The state’s current Medicaid system, which took effect in 2016, has led to constrained reimbursements across the state. That, in turn, has resulted in serious struggles for providers, even with adjustments for acuity and geographic area.
Switching it up
For Josh Wester, who co-owns the Tekoa Care Center, in Tekoa, Wash., the Medicaid pressures have made operating a SNF even harder than it already was, adding to a list of reasons the 65-bed facility is in the process of converting to an assisted living community.

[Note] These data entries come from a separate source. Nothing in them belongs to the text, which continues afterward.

(** * ace-cron: the cron translation core of [src/cron-expression-builder.tsx]

    A shallow embedding of [cronUtils] (lines 141-219 of the source):
    [parseExpression], [generateExpression] and [humanReadable], together
    with the JavaScript built-ins they call ([String.prototype.split],
    [padStart], [parseInt], [Array.prototype.join], template literals,
    [||] and [===]).

    Strings are sequences of UTF-16 code units, as in JavaScript, so that
    [length], [split] and [padStart] count what the source counts.

    Numbers are doubles in JavaScript.  The core only ever produces
    [NaN] and integer-valued numbers (results of [parseInt]), and the
    specification gives a configuration integer fields, so a number is
    [NaN] or [Int z], the double nearest to the integer [z].  [x === n],
    truthiness and array indexing are exact on this reading for every
    [z]; [String(x)] is written as the decimal digits of [z], which is
    what JavaScript prints up to 2^53 in magnitude (every token of up to
    fifteen digits) and is not modelled beyond.  The two zeros [+0] and
    [-0] are both [Int 0]: nothing the core does tells them apart.

    The [CronBuilder] component (lines 221-458) is modelled by its five
    [useState] cells and by its event handlers, each a function from the
    current state and the payload of the event to the next state and the
    expression handed to [onChange].  [startTransition] runs its callback
    at once, so the expression is the one generated in the handler; what
    React renders and when is not modelled.

    To speak about where the core indexes an array, the three functions
    also come in a logged form that records every element access [a[e]]
    by a computed index. *)

From Stdlib Require Import List NArith ZArith Bool Lia Ascii String.
From Stdlib Require Import Sorted Permutation.
Import ListNotations.

Local Open Scope N_scope.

“[The Medicaid rate] wasn’t the thing that pushed us over the edge,” Wester told Senior Housing News. “But it was a thing where the low rates create a tough environment to operate in, and as the regulations become more burdensome … If you don’t meet them, you’re fined, and the fines were becoming burdensome. Couple that with the fact that you’re getting a rate that doesn’t give you much cushion, you start to wonder if it’s a viable proposition.”

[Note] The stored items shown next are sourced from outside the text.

(** * Image hosting backend: ingestion, thumbnailing and download accounting

    A shallow embedding of the service layer of the repository
    (image_service.py, download_service.py, storage_service.py,
    image_processing.py, the image and download endpoints and init_db.py)
    together with the properties of its specification and further
    properties of the code.

    The metadata store and the object store are modelled by an explicit
    world that every operation threads through; a call to either store is
    logged in a trace and may fail, as decided by the environment. *)

From Stdlib Require Import ZArith List String Ascii Bool Lia Sorted.
From stdpp Require Import base option list gmap strings.

Local Open Scope string_scope.
Local Open Scope list_scope.
Local Open Scope Z_scope.

(** ** Exceptions *)

(** The two exception classes of app/core/exceptions.py and the library
    exceptions that the service code lets through. *)
Inductive exn : Type :=
| ImageNotFoundException              (* HTTPException, 404, "Image not found" *)
| StorageException (detail : string)  (* HTTPException, 500, "Storage error: ..." *)
| InvalidId                           (* bson.errors.InvalidId *)
| PyMongoError                        (* any failure of a metadata store call *)
| GoogleCloudError                    (* any failure of an object store call *)
| ValidationError                     (* pydantic *)
| KeyError
| ValueError
| ZeroDivisionError
| OverflowError
| UnidentifiedImageError              (* PIL cannot decode the bytes *)
| OSError.                            (* PIL cannot encode the image *)

#[global] Instance exn_eq_dec : EqDecision exn.
Proof. solve_decision. Defined.

(** [str(e)], used for the detail of a StorageException. The message of a
    library exception is the library's; the name of its class stands for it
    here. *)
Definition str_exn (e : exn) : string :=
  match e with
  | ImageNotFoundException => "404: Image not found"
  | StorageException d => "500: Storage error: " +:+ d
  | InvalidId => "InvalidId"
  | PyMongoError => "PyMongoError"
  | GoogleCloudError => "GoogleCloudError"
  | ValidationError => "ValidationError"
  | KeyError => "KeyError"
  | ValueError => "ValueError"
  | ZeroDivisionError => "ZeroDivisionError"
  | OverflowError => "OverflowError"
  | UnidentifiedImageError => "UnidentifiedImageError"
  | OSError => "OSError"
  end.

(** What the client sees (app/main.py registers [exception_handler] for
    every exception that is not an HTTPException). *)
Definition http_status (e : exn) : Z :=
  match e with
  | ImageNotFoundException => 404
  | _ => 500
  end.

Definition http_detail (e : exn) : string :=
  match e with
  | ImageNotFoundException => "Image not found"
  | StorageException d => "Storage error: " +:+ d
  | _ => "An unexpected error occurred"
  end.

Inductive result (A : Type) : Type :=
| Ok (a : A)
| Raise (e : exn).
Arguments Ok {A} a.
Arguments Raise {A} e.

(** ** Documents *)

(** An ObjectId is kept as its canonical text: 24 lower-case hex digits. *)
Definition ObjectId := string.

Definition is_hex (c : ascii) : bool :=
  let n := Z.of_nat (nat_of_ascii c) in
  (((48 <=? n) && (n <=? 57)) || ((97 <=? n) && (n <=? 102))
   || ((65 <=? n) && (n <=? 70)))%Z.

(** [c.lower()] on an ASCII letter. *)
Definition lower (c : ascii) : ascii :=
  let n := nat_of_ascii c in
  if ((65 <=? Z.of_nat n) && (Z.of_nat n <=? 90))%Z then ascii_of_nat (n + 32) else c.

Fixpoint string_forallb (p : ascii -> bool) (s : string) : bool :=
  match s with
  | EmptyString => true
  | String c s' => p c && string_forallb p s'
  end.

Fixpoint string_map (f : ascii -> ascii) (s : string) : string :=
  match s with
  | EmptyString => EmptyString
  | String c s' => String (f c) (string_map f s')
  end.

(** utils/object_id.py. bson also takes a text of 24 characters in which
    white space separates pairs of hex digits; such ids are outside this
    model, which takes ids to hold no white space. *)
Definition is_valid_object_id (id_str : string) : bool :=
  (Nat.eqb (String.length id_str) 24) && string_forallb is_hex id_str.
Lemma binary_round_aux_spec (s : bool) (m : positive) (e : Z) :
e <= fexp64 (Zpos (digits2_pos m) + e) ->
-1074 <= e ->
exists p m1 M,
  rounding_of (Zpos m) p m1 M /\
  (binary_round_aux prec emax s (Zpos m) e loc_Exact = S754_infinity s /\
   971 <= e + p /\ 2 ^ 53 <= M * 2 ^ (e + p - 971)
   \/
   exists m' e',
     binary_round_aux prec emax s (Zpos m) e loc_Exact = S754_finite s m' e' /\
     bounded prec emax m' e' = true /\
     e + p <= e' /\
     Zpos m' * 2 ^ (e' - (e + p)) = M).
Proof.
intros Hal Hmin.
destruct (digits2_pos_bounds m) as [L U].
set (d := Zpos (digits2_pos m)) in *.
assert (Hd : 0 < d) by (unfold d; lia).
unfold binary_round_aux, shr_fexp. cbn [Zdigits2 shr_record_of_loc].
fold d. rewrite fexp_fexp64.
destruct (fexp64 (d + e) - e) as [|p|p] eqn:En; [| |lia].
- (* no bit is shifted out: the result is exact *)
  exists 0, (Zpos m), (Zpos m).
  split.
  { unfold rounding_of. rewrite Z.pow_0_r.
    repeat split; try lia. }
  cbn [shr shr_m loc_of_shr_record round_nearest_even shr_r shr_s].
  cbn [Zdigits2 shr_record_of_loc]. fold d. rewrite fexp_fexp64, En.
  cbn [shr shr_m].
  change (emax - prec) with 971.
  destruct (e <=? 971) eqn:Ee.
  + right. exists m, e. apply Z.leb_le in Ee.
    split; [reflexivity|]. split.
    * unfold bounded, canonical_mantissa. fold d. rewrite fexp_fexp64.
      apply andb_true_iff. split; [apply Z.eqb_eq; lia|].
      apply Z.leb_le. change (emax - prec) with 971. lia.
    * split; [lia|]. replace (e - (e + 0)) with 0 by lia.
      rewrite Z.pow_0_r. lia.
  + left. apply Z.leb_gt in Ee. split; [reflexivity|]. split; [lia|].
    assert (Hd53 : d = 53) by (unfold fexp64 in En; lia).
    rewrite Hd53 in L. change (53 - 1) with 52 in L.
    rewrite Z.add_0_r.
    assert (2 ^ 1 <= 2 ^ (e - 971)) by (apply Z.pow_le_mono_r; lia).
    change (2 ^ 1) with 2 in *. change (2 ^ 53) with (2 ^ 52 * 2). nia.
- (* [p] bits are shifted out *)
  assert (Hp : Zpos p = d - 53) by (unfold fexp64 in En; lia).
  cbn [shr].
  pose proof (iter_pos_shr_inv p (Zpos m) 0
                {| shr_m := Zpos m; shr_r := false; shr_s := false |}
                (Z.le_refl 0) (shr_inv_start (Zpos m) (Pos2Z.is_nonneg m))) as I.
  rewrite Z.add_0_l in I.
  set (mrs := iter_pos shr_1 p _) in *.
  pose proof (round_nearest_even_inv (Zpos m) (Zpos p) mrs (Pos2Z.is_nonneg p) I) as R.
  cbv zeta in R. destruct R as (RM & Rerr & Rex).
  destruct I as (t & Ht & E & _ & Hm1).
  set (m1 := shr_m mrs) in *.
  set (M := round_nearest_even m1 (loc_of_shr_record mrs)) in *.
  assert (P : 0 < 2 ^ Zpos p) by (apply Z.pow_pos_nonneg; lia).
  assert (Hb : 0 <= b2z (shr_r mrs) <= 1) by (destruct (shr_r mrs); cbn [b2z]; lia).
  assert (Fl : m1 * 2 ^ Zpos p <= Zpos m < (m1 + 1) * 2 ^ Zpos p) by nia.
  assert (D : 2 ^ (d - 1) = 2 ^ 52 * 2 ^ Zpos p).
  { rewrite <- Z.pow_add_r by lia. f_equal. lia. }
  assert (D' : 2 ^ d = 2 ^ 53 * 2 ^ Zpos p).
  { rewrite <- Z.pow_add_r by lia. f_equal. lia. }
  assert (N : 2 ^ 52 <= m1 < 2 ^ 53) by nia.
  exists (Zpos p), m1, M.
  split.
  { unfold rounding_of. repeat split; lia. }
  assert (HM : 2 ^ 52 <= M <= 2 ^ 53) by lia.
  destruct M as [|q|q] eqn:EM; [lia| |lia].
  cbn [Zdigits2 shr_record_of_loc]. rewrite fexp_fexp64.
  set (f := e + Zpos p).
  assert (Hf : -1074 < f) by (unfold f; lia).
  destruct (Z.eq_dec (Zpos q) (2 ^ 53)) as [C|C].
  + (* the rounding carried into a 54th bit *)
    assert (q = 9007199254740992%positive) by (change (2 ^ 53) with 9007199254740992 in C; lia).
    subst q.
    replace (fexp64 (Zpos (digits2_pos 9007199254740992) + f) - f) with 1
      by (cbn [digits2_pos Pos.succ]; unfold fexp64; lia).
    cbn [shr iter_pos shr_1 shr_m].
    change (emax - prec) with 971.
    destruct (f + 1 <=? 971) eqn:Ee.
    * right. exists 4503599627370496%positive, (f + 1).
      apply Z.leb_le in Ee.
      split; [reflexivity|]. split.
      { apply bounded_intro; [change (2 ^ 52) with 4503599627370496;
          change (2 ^ 53) with 9007199254740992; lia | lia]. }
      split; [lia|]. replace (f + 1 - f) with 1 by lia. reflexivity.
    * left. apply Z.leb_gt in Ee. split; [reflexivity|]. split; [unfold f in Ee; lia|].
      fold f. rewrite C.
      assert (2 ^ 0 <= 2 ^ (f - 971)) by (apply Z.pow_le_mono_r; lia).
      rewrite Z.pow_0_r in *. nia.
  + assert (Dq : Zpos (digits2_pos q) = 53)
      by (apply digits2_pos_unique; change (53 - 1) with 52; lia).
    rewrite Dq.
    replace (fexp64 (53 + f) - f) with 0 by (unfold fexp64; lia).
    cbn [shr shr_m].
    change (emax - prec) with 971.
    destruct (f <=? 971) eqn:Ee.
    * right. exists q, f. apply Z.leb_le in Ee.
      split; [reflexivity|]. split; [apply bounded_intro; lia|].
      split; [lia|]. rewrite Z.sub_diag, Z.pow_0_r. lia.
    * left. apply Z.leb_gt in Ee. split; [reflexivity|]. split; [unfold f in Ee; lia|].
      fold f.
      assert (2 ^ 1 <= 2 ^ (f - 971)) by (apply Z.pow_le_mono_r; lia).
      change (2 ^ 1) with 2 in *. change (2 ^ 53) with (2 ^ 52 * 2). nia.
Qed.
(** Two sound stores that hold the same classes up to [cls] resolve every
    attribute of [cls] alike. *)
Lemma mro_lookup_ext store store' cls name :
  store_wf store → store_wf store' →
  (∀ id, (id ≤ cls)%nat → class_at store' id = class_at store id) →
  mro_lookup store' cls name = mro_lookup store cls name.
Proof.
  intros Hwf Hwf'. induction (lt_wf cls) as [cls _ IH]. intros Hsame.
  rewrite (mro_lookup_step store), (mro_lookup_step store') by done.
  rewrite Hsame by done.
  destruct (class_at store cls) as [c|] eqn:Hc; [|done].
  destruct (cls_dict c !! name); [done|].
  destruct (cls_base c) as [base|] eqn:Hb; [|done].
  pose proof (base_is_older store cls c base Hwf Hc Hb) as Hlt.
  apply IH; [done|]. intros id Hid. apply Hsame. lia.
Qed.

(** Assigning [name] on class [x] changes what a class resolves [name'] to
    only by making it the assigned value. *)
Lemma mro_lookup_setattr store x name v cls name' :
  store_wf store →
  mro_lookup (setattr store x name v) cls name' = mro_lookup store cls name' ∨
  (name' = name ∧ mro_lookup (setattr store x name v) cls name' = Some v).
Proof.
  intros Hwf. induction (lt_wf cls) as [cls _ IH].
  rewrite (mro_lookup_step store) by done.
  rewrite (mro_lookup_step (setattr store x name v)) by by apply store_wf_setattr.
  rewrite class_at_setattr.
  destruct (decide (cls = x)) as [-> | Hcls].
  - rewrite bool_decide_eq_true_2 by done.
    destruct (class_at store x) as [c|] eqn:Hc; simpl; [|by left].
    destruct (decide (name' = name)) as [-> | Hname].
    + rewrite lookup_insert_eq. by right.
    + rewrite lookup_insert_ne by done.
      destruct (cls_dict c !! name'); [by left|].
      destruct (cls_base c) as [base|] eqn:Hb; [|by left].
      apply IH. by eapply base_is_older.
  - rewrite bool_decide_eq_false_2 by done.
    destruct (class_at store cls) as [c|] eqn:Hc; [|by left].
    destruct (cls_dict c !! name'); [by left|].
    destruct (cls_base c) as [base|] eqn:Hb; [|by left].
    apply IH. by eapply base_is_older.
Qed.

Lemma mro_lookup_setattr_self store x name v :
  store_wf store → is_Some (class_at store x) →
  mro_lookup (setattr store x name v) x name = Some v.
Proof.
  intros Hwf [c Hc].
  rewrite mro_lookup_step by by apply store_wf_setattr.
  rewrite class_at_setattr, bool_decide_eq_true_2 by done.
  rewrite Hc. simpl. by rewrite lookup_insert_eq.
Qed.

Lemma mro_lookup_Some_class store cls name v :
  store_wf store → mro_lookup store cls name = Some v → is_Some (class_at store cls).
Proof.
  intros Hwf. rewrite mro_lookup_step by done.
  destruct (class_at store cls); [by eexists|done].
Qed.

Behavioral health was actually helping make up for the difference between the cost of providing skilled care and the Medicaid reimbursement for providing that care, Wester said. The facility has received some reimbursements from mental health programs in the state of Washington, which were then added onto the Medicaid rate and helped to “get us from the red to the black,” according to Wester. One program, Expanded Community Services (ECS), serves as an $80-per-day add-on to the Medicaid rate, though the extra cash is limited to 16 residents in the building. The ECS-Plus program replaces Medicaid entirely with a $425 daily reimbursement for up to four residents.
Those programs are limited to skilled nursing facilities, however, and Wester stressed that they are good programs with a definite place in the skilled nursing world. They won’t apply once Tekoa Care Center connects to an Enhanced Adult Residential Community, a kind of assisted living community promoted under a new state program targeted at skilled nursing facilities looking to convert.

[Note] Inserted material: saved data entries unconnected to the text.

(** [Atoi] accepts exactly the decimal integers an [int] can hold, and
    returns their value. *)
Lemma Atoi_accepts (s : string) (v : Z) :
  integer_literal s = Some v -> minInt <= v <= maxInt ->
  strconv_Atoi s = (v, None).
Proof.
  assert (Hmax : maxUint64 = 18446744073709551615) by reflexivity.
  assert (Hmi : maxInt = 9223372036854775807) by reflexivity.
  assert (Hmn : minInt = -9223372036854775808) by reflexivity.
  assert (Hcut : 2 ^ (intSize - 1) = 9223372036854775808) by reflexivity.
  unfold strconv_Atoi, strconv_ParseInt, integer_literal.
  destruct s as [|c r]; [discriminate|].
  destruct (Ascii.eqb c "+") eqn:Hplus; [|destruct (Ascii.eqb c "-") eqn:Hminus].
  - destruct (digits r) eqn:Hd; [|discriminate]. intros [= <-] Hv.
    rewrite ParseUint_digits by (auto; lia). rewrite Hcut. cbn [negb andb].
    destruct (Z.leb_spec 9223372036854775808 (digits_value 0 r)); [lia|reflexivity].
  - destruct (digits r) eqn:Hd; [|discriminate]. intros [= <-] Hv.
    rewrite ParseUint_digits by (auto; lia). rewrite Hcut. cbn [negb andb].
    destruct (Z.ltb_spec 9223372036854775808 (digits_value 0 r)); [lia|reflexivity].
  - destruct (digits (String c r)) eqn:Hd; [|discriminate]. intros [= <-] Hv.
    change (digits_value (0 * 10 + (byte c - 48)) r)
      with (digits_value 0 (String c r)) in *.
    rewrite ParseUint_digits by (auto; lia). rewrite Hcut. cbn [negb andb].
    destruct (Z.leb_spec 9223372036854775808 (digits_value 0 (String c r)));
      [lia|reflexivity].
Qed.

Lemma Atoi_rejects (s : string) :
  snd (strconv_Atoi s) = None -> int_literal s = true.
Proof.
  assert (Hmax : maxUint64 = 18446744073709551615) by reflexivity.
  assert (Hmi : maxInt = 9223372036854775807) by reflexivity.
  assert (Hmn : minInt = -9223372036854775808) by reflexivity.
  assert (Hcut : 2 ^ (intSize - 1) = 9223372036854775808) by reflexivity.
  unfold strconv_Atoi, strconv_ParseInt, int_literal, integer_literal.
  destruct s as [|c r]; [discriminate|].
  destruct (Ascii.eqb c "+") eqn:Hplus; [|destruct (Ascii.eqb c "-") eqn:Hminus].
  - destruct (ParseUint_cases r) as [(Hd & Hv & E)|[E|E]]; rewrite E, ?Hcut; cbn [negb andb snd];
      try discriminate.
    rewrite Hd.
    destruct (Z.leb_spec 9223372036854775808 (digits_value 0 r)); [discriminate|].
    intros _. apply digits_nonempty in Hd as [_ Hall].
    pose proof (digits_value_ge r 0 ltac:(lia) Hall).
    apply andb_true_intro. split; [apply Z.leb_le|apply Z.leb_le]; lia.
  - destruct (ParseUint_cases r) as [(Hd & Hv & E)|[E|E]]; rewrite E, ?Hcut; cbn [negb andb snd];
      try discriminate.
    rewrite Hd.
    destruct (Z.ltb_spec 9223372036854775808 (digits_value 0 r)); [discriminate|].
    intros _. apply digits_nonempty in Hd as [_ Hall].
    pose proof (digits_value_ge r 0 ltac:(lia) Hall).
    apply andb_true_intro. split; [apply Z.leb_le|apply Z.leb_le]; lia.
  - destruct (ParseUint_cases (String c r)) as [(Hd & Hv & E)|[E|E]];
      rewrite E, ?Hcut; cbn [negb andb snd]; try discriminate.
    rewrite Hd.
    destruct (Z.leb_spec 9223372036854775808 (digits_value 0 (String c r)));
      [discriminate|].
    intros _. apply digits_nonempty in Hd as [_ Hall].
    pose proof (digits_value_ge (String c r) 0 ltac:(lia) Hall).
    apply andb_true_intro. split; [apply Z.leb_le|apply Z.leb_le]; lia.
Qed.

(** ** The library slice: printing a number and reading it back *)

Lemma byte_digitChar (d : Z) : 0 <= d <= 9 -> byte (digitChar d) = 48 + d.
Proof.
  intros Hd. unfold byte, digitChar.
  rewrite N_ascii_embedding by lia. lia.
Qed.

Lemma isDigit_digitChar (d : Z) : 0 <= d <= 9 -> isDigit (digitChar d) = true.
Proof.
  intros Hd. unfold isDigit. rewrite byte_digitChar by exact Hd.
  apply andb_true_intro. split; apply Z.leb_le; lia.
Qed.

“We have an agreement with the state to continue to provide the same services that we were providing as an ECS provider,” Wester explained. “However, we’re not going to be providing some of the skilled nursing services that we provided in the past. Essentially, we take care of the same group of people that we have in the past — maybe a little less complex clinically.”
The fact that Tekoa Care Center has been focused on populations in need of behavioral health services for more than a decade made the conversion process somewhat easier. Though its occupancy is currently low because of the transition, it typically sits at about 93% to 95%, Wester said, adding that the facility often limits itself to 58 or 59 beds to prevent overcrowding. The average age of residents is about 70, he said.
“We’re known in the state as a building that is able to deal with different behaviors, and a lot of residents that other nursing homes and other assisted living facilities can’t,” he told SHN.
Tekoa Care Center made the decision around the start of this year to make the transition to assisted living. This has entailed some changes in the forms of fire safety upgrades and code changes, as well as planning for a resident population that may be interested in more outings and other social programming, Wester said.
Ride out the storm
The Avamere Family of Companies — which is based in Wisonville, Ore., and operates more than 50 different senior living communities, including skilled nursing — has felt the pressure. On a recent earnings call, Irvine, Calif.-based Sabra Health Care REIT noted that Avamere has been pressured by the impact of the Medicaid rates in Washington, while praising the company’s overall health and performance.
There are essentially three options for skilled nursing facilities in the state, Avamere chief development officer Ryan Haller told SHN: Fight through the headwinds, repurpose the buildings, or exit the business entirely.
Avamere has in the past also looked to unique solutions to try to and ride out some of these operational headwinds, including pushing ahead with a number of “micro CCRCs” without any skilled nursing at all.
“Avamere has decided to look at both A and B,” he said. “We’ve made the determination that we’re going to be tough about this, and while we are losing a ton of money on our skilled nursing facilities in the state of Washington — I don’t think that’s any secret — we’re looking to get creative with our business plan. And our plan is to ride out the storm.”
One of the methods they’re hoping to use to get through the troubled waters is adding new business lines — one of which could be targeting behavioral health patients, Haller said. But he stressed that Avamere is not making any operational changes in its long-term SNF buildings.
“These Medicaid problems in Washington are not new,” he said.
Preparing for the future
However facilities decide to cope in Washington, there is a general sense that the current state of affairs can’t continue, Wester said.
“In Washington, it’s a necessity to have some other revenue stream aside from Medicaid,” he said. “Those other revenue streams get tougher to provide. In a normal nursing home, those Medicare dollars are getting squeezed. … even the HMOs are tougher to work with now. And that was kind was kind of what made up the difference in the past.”
Avamere is looking at other services that can be provided in a skilled nursing facility funded by Medicaid and Medicare in Washington, but Haller noted that operators all across the country are doing the same thing.
“The status quo of just staying a traditional skilled nursing-Medicaid facility — those days are long behind,” Haller added.